How can I pass a flowfile attribute to a controller service?

classic Classic list List threaded Threaded
6 messages Options
RP
Reply | Threaded
Open this post in threaded view
|

How can I pass a flowfile attribute to a controller service?

RP
Hi Team,

Following are the combination of processors that I am using:-

GetFile + SplitText + ExtractText + UpdateAttribute + ExecuteSQL +
ConvertAvroToJson + PutFile

Basically,I have a properties file which contains 5 comma separated values
that are required by the 'DBCPConnectionPool' controller service to
establish connection with the database. Here is the content of my
properties file:-

jdbc:mysql://localhost:3306/test,com.mysql.jdbc.Driver,C:\Program
Files\MySQL\mysql-connector.jar,root,root

Now, I am extracting the values from this properties file and storing them
in manually created properties.I am using this regex to store that values
into attributes using ExtractText.

ExtractedData: (.*)

Then use updateAttribute processor to manually add 5 properties and get
their values from the properties file like below:

connectionURL  : ${ExtractedData:getDelimitedField(1)}
driverClass    : ${ExtractedData:getDelimitedField(2)}
driverLocation : ${ExtractedData:getDelimitedField(3)}
user           : ${ExtractedData:getDelimitedField(4)}
password       : ${ExtractedData:getDelimitedField(5)}

So, by now the attributes have got their values from the properties file
and thus following values stored in them:

connectionURL  : jdbc:mysql://localhost:3306/test
driverClass    : com.mysql.jdbc.Driver
driverLocation : C:\Program Files\MySQL\mysql-connector.jar
user           : root
password       : root

Finally, Here is what I am trying to achieve. I am trying to use these
above 5 attributes in the DBCPConnectionPool Controller Service like this:

 Database Connection URL     : ${connectionURL}
 Database Driver Class       : ${driverClass}
 Database Driver Location(s) : ${driverLocation}
 Database User               : ${user}
 Password                    : ${password}

But I am unable to establish the connection and I am getting the error
'Cannot create PoolableConnectionFactory'. It seems that the controller
service is unable to read the value from the attributes. How can I pass a
flowfile attribute to a controller service?


RP
Reply | Threaded
Open this post in threaded view
|

Re: How can I pass a flowfile attribute to a controller service?

Andy LoPresto-2
Hi Rishab,

Someone asked a similar question and I answered it on Stack Overflow [1]. The long and short of it is while the DBCPControllerService properties support expression language, they do not have access to flowfile attributes, because the expression language is evaluated on controller service enable, not per-flowfile being operated on in a processor. This is the idea behind the separation of concerns with controller services and processors. 

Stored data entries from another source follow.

Definition demoEvents : list ((Z -> Z) -> Z -> ObjectId -> Event.t) := [
    demo "City Park Cleanup Drive"
      "Join us to clean up the city park and make it a cleaner space for everyone. We'll be collecting trash, planting flowers, and beautifying the park area. All volunteers welcome! Bring gloves and water bottles."
      "Cleanup"
      "https://images.unsplash.com/photo-1600596542815-ffad4c1539a9?w=800&h=600&fit=crop&q=80"
      "City Park, Main Gate, Downtown" 3 "demo1@example.com";
    demo "Tree Plantation Day"
      "Plant trees in the community area and help us make the city greener. We'll provide all necessary tools and saplings. Let's work together for a sustainable future! Perfect for families and nature lovers."
      "Plantation"
      "https://images.unsplash.com/photo-1464226184884-fa280b87c399?w=800&h=600&fit=crop&q=80"
      "Community Ground, Sector 5" 7 "demo2@example.com";
    demo "Food Donation for Street Children"
      "Distribute food packs and clothes to underprivileged children. Help us bring smiles to those in need. Your contribution matters! We'll be serving hot meals and distributing essential items."
      "Donation"
      "https://images.unsplash.com/photo-1559027615-cd4628902d4a?w=800&h=600&fit=crop&q=80"
      "Central Bus Stand Area" 10 "demo3@example.com";
    demo "Road Safety Awareness Campaign"
      "Raise awareness about road safety rules among drivers and pedestrians. Educational sessions, demonstrations, and free safety equipment distribution. Learn life-saving road safety tips!"
      "Awareness"
      "https://images.unsplash.com/photo-1559027615-cd4628902d4a?w=800&h=600&fit=crop&q=80"
      "City Square, Near Traffic Signal" 5 "demo4@example.com";
    demo "Free Health Checkup Camp"
      "Free basic health checkup and consultation for low-income families. Blood pressure, sugar level, and general health screening available. Qualified doctors and medical professionals will be present."
      "Health Camp"
      "https://images.unsplash.com/photo-1576091160399-112ba8d25d1f?w=800&h=600&fit=crop&q=80"
      "Community Clinic, Block C" 14 "demo5@example.com";
    demo "Beach Cleanup Initiative"
      "Join us for a beach cleanup to protect marine life. We'll collect plastic waste and debris from the shoreline. Bring your friends and family! Help preserve our beautiful coastline."
      "Cleanup"
      "https://images.unsplash.com/photo-1506905925346-21bda4d32df4?w=800&h=600&fit=crop&q=80"
      "Sunset Beach, Coastal Road" 6 "demo1@example.com";
    demo "Community Garden Project"
      "Help us establish a community garden where neighbors can grow fresh vegetables. Learn gardening techniques and contribute to food security. All skill levels welcome!"
      "Plantation"
      "https://images.unsplash.com/photo-1416879595882-3373a0480b5b?w=800&h=600&fit=crop&q=80"
      "Community Center, Green Valley" 9 "demo2@example.com";
    demo "Winter Clothing Drive"
      "Collect and distribute warm clothing to homeless individuals. Coats, blankets, and winter accessories needed. Let's keep everyone warm this winter! Drop off donations or volunteer to help distribute."
      "Donation"
      "https://images.unsplash.com/photo-1521737604893-d14cc237f11d?w=800&h=600&fit=crop&q=80"
      "Community Hall, Main Street" 12 "demo3@example.com";
    demo "Mental Health Awareness Workshop"
      "Educational workshop on mental health awareness, stress management, and self-care techniques. Open to all community members. Learn valuable coping strategies and support resources."
      "Awareness"
      "https://images.unsplash.com/photo-1506126613408-eca07ce68773?w=800&h=600&fit=crop&q=80"
      "Community Center, Room 201" 8 "demo4@example.com";
    demo "Blood Donation Camp"
      "Organize a blood donation camp in collaboration with local hospital. Your donation can save lives. All donors will receive a certificate and refreshments. Every drop counts!"
      "Health Camp"
      "https://images.unsplash.com/photo-1576091160550-2173dba999ef?w=800&h=600&fit=crop&q=80"
      "City Hospital, Ground Floor" 11 "demo5@example.com";
    demo "Neighborhood Recycling Drive"
      "Promote recycling in our neighborhood. Collect recyclable materials and educate residents about proper waste management practices. Help create a sustainable community!"
      "Cleanup"
      "https://images.unsplash.com/photo-1611974789855-9c2a0a7236a3?w=800&h=600&fit=crop&q=80"
      "Recycling Center, Industrial Area" 13 "demo1@example.com";
    demo "Educational Support Program"
      "Provide free tutoring and educational support to underprivileged students. Help shape the future of our community! Volunteers needed for math, science, and language subjects."
      "Awareness"
      "https://images.unsplash.com/photo-1503676260728-1c00da094a0b?w=800&h=600&fit=crop&q=80"
      "Public Library, Study Hall" 15 "demo2@example.com";
    demo "River Cleanup Project"
      "Help clean up our local river and protect aquatic life. We'll remove trash, debris, and pollutants from the riverbanks. Water safety equipment will be provided."
      "Cleanup"
      "https://images.unsplash.com/photo-1544551763-46a013bb70d5?w=800&h=600&fit=crop&q=80"
      "Riverside Park, North Bridge" 4 "demo1@example.com";
    demo "Urban Forest Development"
      "Create an urban forest in the heart of the city. Plant native trees and learn about urban forestry. This project will improve air quality and provide green spaces for future generations."
      "Plantation"
      "https://images.unsplash.com/photo-1441974231531-c6227db76b6e?w=800&h=600&fit=crop&q=80"
      "Urban Development Zone, Block 7" 16 "demo2@example.com";
    demo "Book Donation Drive"
      "Collect books for underprivileged children and community libraries. Fiction, non-fiction, textbooks, and children's books all welcome. Help spread the joy of reading!"
      "Donation"
      "https://images.unsplash.com/photo-1481627834876-b7833e03f557?w=800&h=600&fit=crop&q=80"
      "Central Library, Main Entrance" 18 "demo3@example.com";
    demo "Digital Literacy Workshop"
      "Teach basic computer skills and internet usage to senior citizens and underprivileged youth. Help bridge the digital divide in our community. All equipment provided."
      "Awareness"
      "https://images.unsplash.com/photo-1522202176988-66273c2fd55f?w=800&h=600&fit=crop&q=80"
      "Community Tech Center, Floor 2" 20 "demo4@example.com";
    demo "Eye Care Screening Camp"
      "Free eye checkup and vision screening for all ages. Glasses distribution for those in need. Professional optometrists will conduct the examinations."
      "Health Camp"
      "https://images.unsplash.com/photo-1576091160550-2173dba999ef?w=800&h=600&fit=crop&q=80"
      "Community Health Center, Main Hall" 17 "demo5@example.com";
    demo "Plastic-Free Community Initiative"
      "Launch a campaign to reduce plastic usage in our community. Educational sessions, reusable bag distribution, and plastic collection drive. Let's make our community plastic-free!"
      "Awareness"
      "https://images.unsplash.com/photo-1621451537084-482c73073a0f?w=800&h=600&fit=crop&q=80"
      "Community Plaza, Central Area" 19 "demo1@example.com"
  ].

(** ** One concrete runtime, used to run the handlers on examples *)

Definition is_hex_digit (a : ascii) : bool :=
  let n := nat_of_ascii a in
  ((48 <=? n) && (n <=? 57) || (65 <=? n) && (n <=? 70)
   || (97 <=? n) && (n <=? 102))%nat.

(** The canonical textual form of an ObjectId: 24 hexadecimal digits. *)
Definition hex24 (s : string) : bool :=
  (String.length s =? 24)%nat && forallb is_hex_digit (list_ascii_of_string s).

(** [Date.parse] on two strings in the ISO format every runtime accepts;
    any other string is taken as unparseable here. *)
Definition iso_sample (s : string) : option Z :=
  if String.eqb s "2030-01-01T00:00:00.000Z" then Some 1893456000000
  else if String.eqb s "2020-01-01T00:00:00.000Z" then Some 1577836800000
  else None.

(** [setDate(getDate() + d)] in a zone without clock changes. *)
Definition utc_addDays (now d : Z) : Z := now + d * 86400000.

(** ** The handlers *)

Section Service.

(** [ObjectId.isValid(s)] and [new ObjectId(s)] of the driver. *)
Variable ObjectId_isValid : string -> bool.
Variable ObjectId_new : string -> ObjectId.
(** The time value of [new Date(s)]; [None] when it is [NaN]. *)
Variable Date_parse : string -> option Z.
(** [addDays now d]: the time value of [now] moved by [d] calendar days. *)
Variable addDays : Z -> Z -> Z.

If the configuration values are simply different per-environment, I would recommend you use the Variable Registry [2] or environment variables to hold those values and read them when the controller service is enabled. 

If for some reason the values are different per-flowfile, I think you will need to explore other options (primarily, re-organizing your dataflow) as described in the linked answer. 



Andy LoPresto
PGP Fingerprint: 70EC B3E5 98A6 5A3F D3C4  BACE 3C6E F65B 2F7D EF69

On Apr 10, 2018, at 3:45 AM, Rishab Prasad <[hidden email]> wrote:

Hi Team,

Following are the combination of processors that I am using:-

GetFile + SplitText + ExtractText + UpdateAttribute + ExecuteSQL +
ConvertAvroToJson + PutFile

Basically,I have a properties file which contains 5 comma separated values
that are required by the 'DBCPConnectionPool' controller service to
establish connection with the database. Here is the content of my
properties file:-

jdbc:mysql://localhost:3306/test,com.mysql.jdbc.Driver,C:\Program
Files\MySQL\mysql-connector.jar,root,root

Now, I am extracting the values from this properties file and storing them
in manually created properties.I am using this regex to store that values
into attributes using ExtractText.

ExtractedData: (.*)

Then use updateAttribute processor to manually add 5 properties and get
their values from the properties file like below:

connectionURL  : ${ExtractedData:getDelimitedField(1)}
driverClass    : ${ExtractedData:getDelimitedField(2)}
driverLocation : ${ExtractedData:getDelimitedField(3)}
user           : ${ExtractedData:getDelimitedField(4)}
password       : ${ExtractedData:getDelimitedField(5)}

So, by now the attributes have got their values from the properties file
and thus following values stored in them:

connectionURL  : jdbc:mysql://localhost:3306/test
driverClass    : com.mysql.jdbc.Driver
driverLocation : C:\Program Files\MySQL\mysql-connector.jar
user           : root
password       : root

Finally, Here is what I am trying to achieve. I am trying to use these
above 5 attributes in the DBCPConnectionPool Controller Service like this:

Database Connection URL     : ${connectionURL}
Database Driver Class       : ${driverClass}
Database Driver Location(s) : ${driverLocation}
Database User               : ${user}
Password                    : ${password}

But I am unable to establish the connection and I am getting the error
'Cannot create PoolableConnectionFactory'. It seems that the controller
service is unable to read the value from the attributes. How can I pass a
flowfile attribute to a controller service?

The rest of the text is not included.